DESCRIPTION OF THE TASK
Repeat exactly, and only, the lines of the entries below from the one with "follow the run, provided" through the one with "project w0 = p →", both ends included.
*** DATA IN THIS EXERCISE Section Begins ***
(** One operation keeps the name of the Project, unless it is a bring-up
    against a backend that renames, and addresses the namespace of that
    name. *)
Lemma run_op_namespace op (w : World B) :
  is_up op = false ∨ up_preserves_name srv →
  Project.Name (project (run_op srv op w).2) = Project.Name (project w)
  ∧ ∃ new,
      requests (run_op srv op w).2 = requests w ++ new
      ∧ Forall (λ r, request_namespace r = Project.Name (project w)) new.
Proof.
  intros Hop. destruct op as [services | services | service cmd]; simpl.
  - destruct Hop as [? | Hname]; [done |].
    rewrite bind_ret_world, runServices_project, runServices_requests.
    split; [apply Hname |]. eexists. split; [done |].
    by repeat constructor.
  - rewrite bind_ret_world, downServices_project, downServices_requests.
    split; [done |]. eexists. split; [done |]. by repeat constructor.
  - rewrite connectToService_project, connectToService_requests.
    split; [done |]. eexists. split; [done |]. by repeat constructor.
Qed.

Lemma run_ops_namespace ops (w : World B) :
  forallb (λ op, negb (is_up op)) ops = true ∨ up_preserves_name srv →
  Project.Name (project (run_ops srv ops w).2) = Project.Name (project w)
  ∧ ∃ new,
      requests (run_ops srv ops w).2 = requests w ++ new
      ∧ Forall (λ r, request_namespace r = Project.Name (project w)) new.
Proof.
  revert w. induction ops as [|op rest IH]; intros w Hops.
  - split; [done |]. exists []. split; [by rewrite app_nil_r | constructor].
  - assert (Hop : is_up op = false ∨ up_preserves_name srv).
    { destruct Hops as [Hall | ?]; [left | by right].
      simpl in Hall. apply andb_prop in Hall as [Hall _].
      by apply negb_true_iff. }
    assert (Hrest : forallb (λ op, negb (is_up op)) rest = true
                    ∨ up_preserves_name srv).
    { destruct Hops as [Hall | ?]; [left | by right].
      simpl in Hall. by apply andb_prop in Hall as [_ Hall]. }
    destruct (run_op_namespace op w Hop) as (Hn1 & new1 & Hr1 & Hf1).
    simpl. proc_unfold.
    destruct (run_op srv op w) as [[[]|st] w1] eqn:Hrun; simpl in *.
    + destruct (IH w1 Hrest) as (Hn2 & new2 & Hr2 & Hf2).
      split; [congruence |]. exists (new1 ++ new2).
      split; [by rewrite Hr2, Hr1, app_assoc |].
      apply Forall_app. split; [done |]. by rewrite <- Hn1.
    + split; [done |]. by exists new1.
Qed.

End namespace.

(** C10, the claim as stated fails for the bring-downs and attaches that
    follow a bring-up: [runServices] hands the backend the pointer [p], and
    after a bring-up against a backend that writes another name into the
    Project the next bring-down addresses that name.  The loader produced
    a Project named "testproject"; the last request is a [Down] in the
    namespace "testproject_1". *)
Lemma renamed_project_changes_the_namespace :
  (createDockerProject backends.load "services: {}"
                       (backends.start backends.demo)).1
  = Returned backends.demo
  ∧ Project.Name backends.demo = "testproject"
  ∧ last (requests
            (downServices backends.renaming []
               (runServices backends.renaming []
                            (backends.start backends.demo)).2).2)
    = Some (api.ReqDown "testproject_1" {| DownOptions.Services := [] |}).
Proof. repeat split; vm_compute; reflexivity. Qed.

(** C10 (as amended). Given a loader that honours an imperatively set
    project name, every Project [createDockerProject] returns is named
    "testproject", whatever the topology text [data].  Bring-down and
    attach pass the backend the name the Project has when they run.  So
    through any run of operations on that Project every request addresses
    the namespace "testproject", and so do a bring-down and an attach that
    follow the run, provided the run has no bring-up or the backend's [Up]
    leaves the name of the Project as it was. *)
Theorem project_name_is_testproject :
  ∀ (B : Type) (load : loader.Loader) (srv : api.Service B) (data : string)
    (w w' : World B) (p : Project.t) (ops : list Op) (w0 : World B),
    loader.honours_project_name load →
    createDockerProject load data w = (Returned p, w') →
    project w0 = p →
    forallb (λ op, negb (is_up op)) ops = true ∨ up_preserves_name srv →
    Project.Name p = "testproject"
    ∧ (∃ new,
         requests (run_ops srv ops w0).2 = requests w0 ++ new
         ∧ Forall (λ r, request_namespace r = "testproject") new)
    ∧ (∀ services,
         requests (downServices srv services (run_ops srv ops w0).2).2
         = requests (run_ops srv ops w0).2
             ++ [api.ReqDown "testproject"
                   {| DownOptions.Services := services |}])
    ∧ (∀ service cmd,
         requests (connectToService srv service cmd (run_ops srv ops w0).2).2
         = requests (run_ops srv ops w0).2
             ++ [api.ReqExec "testproject" (exec_options service cmd)]).
Proof.
  intros B load srv data w w' p ops w0 Hload Hcreate Hw0 Hops.
  assert (Hname : Project.Name p = "testproject").
  { unfold createDockerProject, loader.LoadWithContext in Hcreate.
    destruct (load _ _) as [p0 | err] eqn:Hl.
    - proc_unfold. injection Hcreate as -> <-.
      apply Hload in Hl; [exact Hl | reflexivity].
    - proc_unfold. discriminate. }
  destruct (run_ops_namespace srv ops w0 Hops) as (Hn & new & Hr & Hf).
  rewrite Hw0, Hname in Hn, Hf.
  split; [exact Hname |]. split; [by exists new |]. split.
  - intros services. by rewrite downServices_requests, Hn.
  - intros service cmd. by rewrite connectToService_requests, Hn.
Qed.

Lemma reconciling_up_preserves_name : up_preserves_name backends.reconciling.
Proof. intros p o b. reflexivity. Qed.

(** [project_name_is_testproject] at work on [backends.load]: a bring-down
    that follows a bring-up and a bring-down of "web". *)
Lemma project_name_is_testproject_witness :
  loader.honours_project_name backends.load
  ∧ up_preserves_name backends.reconciling
  ∧ requests
      (downServices backends.reconciling []
         (run_ops backends.reconciling [OpUp []; OpDown ["web"]]
                  (backends.start backends.demo)).2).2
    = requests
        (run_ops backends.reconciling [OpUp []; OpDown ["web"]]
                 (backends.start backends.demo)).2
        ++ [api.ReqDown "testproject" {| DownOptions.Services := [] |}].
Proof.
  split; [exact load_honours_project_name |].
  split; [exact reconciling_up_preserves_name |].
  refine (proj1 (proj2 (proj2
            (project_name_is_testproject _ backends.load
               backends.reconciling "services: {}"
               (backends.start backends.demo) (backends.start backends.demo)
               backends.demo [OpUp []; OpDown ["web"]]
               (backends.start backends.demo)
               load_honours_project_name _ eq_refl
               (or_intror reconciling_up_preserves_name)))) []).
  reflexivity.
Defined.

(** ** The command table *)

(** C3 (the code departs from the claim). The [connect] command is a stub:
    for every backend, service name and command line, running the program
    with the arguments [connect service cmd] prints one line, "connect
    task: " and the service name, and returns; no request reaches the
    backend.  The attach calls of [main] come after the run of the CLI and
    are reached when it returns, but they name the fixed service
    "my-service" and fixed command lines: against a backend that accepts
    every exec, [main] run with [connect web "echo hi"] issues two execs
    into "my-service" and a bring-down, none of them for "web" or
    "echo hi". *)
Theorem connect_command_is_a_stub :
  (∀ (B : Type) (srv : api.Service B)
     (help : cli.Context → Proc B (option error))
     (service cmd : string) (w : World B),
     cli.Run help (app srv) ["insta"; "connect"; service; cmd] w
     = (Returned None,
        mkWorld (project w) (backend w) (requests w)
                (stdout w ++ [[VStr "connect task: "; VStr service]])
                (logged w)))
  ∧ requests
      (main "services: {}" backends.load (inl tt) (λ _ _, None)
            (λ _ : unit, backends.permissive) (λ _, mret None)
            ["insta"; "connect"; "web"; "echo hi"]
            (backends.start backends.demo)).2
    = [api.ReqExec "testproject" (exec_options "my-service" "echo hello world");
       api.ReqExec "testproject" (exec_options "my-service" "cd / && ls");
       api.ReqDown "testproject" {| DownOptions.Services := [] |}].
Proof.
  split.
  - intros B srv help service cmd w. reflexivity.
  - vm_compute. reflexivity.
Qed.

(** * Further properties of the code *)

(** ** The listing, beyond the call without arguments *)

(** X1. Called with at least one command-line argument, [printServices]
    returns at once: it prints nothing and leaves everything as it was,
    whatever services there are. *)
Theorem printServices_with_arguments :
  ∀ (B : Type) (order : list (string * ServiceConfig.t))
    (cCtx : cli.Context) (w : World B),
    cli.Args cCtx ≠ [] →
    printServices order cCtx w = (Returned tt, w).
Proof.
  intros B order [args] w Hargs. unfold printServices, cli.NArg. simpl in *.
  destruct args as [|a args]; [done | reflexivity].
Qed.

(** [printServices_with_arguments] at work on one argument. *)
Lemma printServices_with_arguments_witness :
  printServices [("web-data", backends.web_data)] {| cli.Args := ["web"] |}
                (backends.start backends.demo)
  = (Returned tt, backends.start backends.demo).
Proof.
  apply (printServices_with_arguments _ [("web-data", backends.web_data)]
           {| cli.Args := ["web"] |} (backends.start backends.demo)).
  discriminate.
Defined.

Lemma suffixed_lines_length order :
  (length (suffixed_lines order) ≤ length order)%nat.
Proof. unfold suffixed_lines. rewrite length_fmap. apply length_filter. Qed.

Lemma suffixed_lines_names order :
  Forall (λ line, ∃ e, e ∈ order ∧ line = [VStr (ServiceConfig.Name e.2)])
         (suffixed_lines order).
Proof.
  unfold suffixed_lines. apply Forall_fmap, Forall_forall.
  intros e [_ He]%list_elem_of_filter. by exists e.
Qed.

(** X2. Whatever its arguments, [printServices] only prints: it always
    returns, issues no request, writes no log line and leaves the Project
    and the backend alone.  It prints at most one line per service, and
    every line it prints is the [Name] of one of the services. *)
Theorem printServices_only_prints :
  ∀ (B : Type) (order : list (string * ServiceConfig.t))
    (cCtx : cli.Context) (w : World B),
    (printServices order cCtx w).1 = Returned tt
    ∧ project (printServices order cCtx w).2 = project w
    ∧ backend (printServices order cCtx w).2 = backend w
    ∧ requests (printServices order cCtx w).2 = requests w
    ∧ logged (printServices order cCtx w).2 = logged w
    ∧ ∃ lines,
        stdout (printServices order cCtx w).2 = stdout w ++ lines
        ∧ (length lines ≤ length order)%nat
        ∧ Forall (λ line, ∃ e, e ∈ order
                               ∧ line = [VStr (ServiceConfig.Name e.2)])
                 lines.
Proof.
  intros B order cCtx w. unfold printServices.
  destruct (0 <? cli.NArg cCtx)%nat.
  - repeat (split; [done |]). exists []. simpl.
    rewrite app_nil_r. split; [done |]. split; [lia | constructor].
  - rewrite printServices_range_eq. simpl. repeat (split; [done |]).
    exists (suffixed_lines order). split; [done |].
    split; [apply suffixed_lines_length | apply suffixed_lines_names].
Qed.

Lemma suffixed_lines_perm o1 o2 :
  o1 ≡ₚ o2 → suffixed_lines o1 ≡ₚ suffixed_lines o2.
Proof. intros Hp. unfold suffixed_lines. by rewrite Hp. Qed.

(** X3. The order in which [range] walks the map does not change what is
    listed: for two orders of the same services the lines on standard
    output are the same up to their order. *)
Theorem printServices_order_irrelevant :
  ∀ (B : Type) (services : gmap string ServiceConfig.t)
    (o1 o2 : list (string * ServiceConfig.t))
    (cCtx : cli.Context) (w : World B),
    range_order services o1 →
    range_order services o2 →
    stdout (printServices o1 cCtx w).2 ≡ₚ stdout (printServices o2 cCtx w).2.
Proof.
  intros B services o1 o2 cCtx w H1 H2. unfold printServices.
  destruct (0 <? cli.NArg cCtx)%nat; [done |].
  rewrite !printServices_range_eq. simpl.
  apply Permutation_app_head, suffixed_lines_perm.
  unfold range_order in *. by rewrite H1, H2.
Qed.

(** [printServices_order_irrelevant] at work on the two orders of the
    services "web" and "web-data". *)
Lemma printServices_order_irrelevant_witness :
  range_order (Project.Services backends.demo)
              [("web", backends.web); ("web-data", backends.web_data)]
  ∧ range_order (Project.Services backends.demo)
                [("web-data", backends.web_data); ("web", backends.web)]
  ∧ stdout (printServices
              [("web", backends.web); ("web-data", backends.web_data)]
              {| cli.Args := [] |} (backends.start backends.demo)).2
    ≡ₚ stdout (printServices
                 [("web-data", backends.web_data); ("web", backends.web)]
                 {| cli.Args := [] |} (backends.start backends.demo)).2.
Proof.
  assert (H1 : range_order (Project.Services backends.demo)
                 [("web", backends.web); ("web-data", backends.web_data)]).
  { unfold range_order. vm_compute. apply perm_swap. }
  assert (H2 : range_order (Project.Services backends.demo)
                 [("web-data", backends.web_data); ("web", backends.web)]).
  { unfold range_order. vm_compute. reflexivity. }
  split; [exact H1 |]. split; [exact H2 |].
  exact (printServices_order_irrelevant _ (Project.Services backends.demo)
           _ _ {| cli.Args := [] |} (backends.start backends.demo) H1 H2).
Defined.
*** DATA IN THIS EXERCISE Section Ends ***
RESULT OF THIS TASK
    follow the run, provided the run has no bring-up or the backend's [Up]
    leaves the name of the Project as it was. *)
Theorem project_name_is_testproject :
  ∀ (B : Type) (load : loader.Loader) (srv : api.Service B) (data : string)
    (w w' : World B) (p : Project.t) (ops : list Op) (w0 : World B),
    loader.honours_project_name load →
    createDockerProject load data w = (Returned p, w') →
    project w0 = p →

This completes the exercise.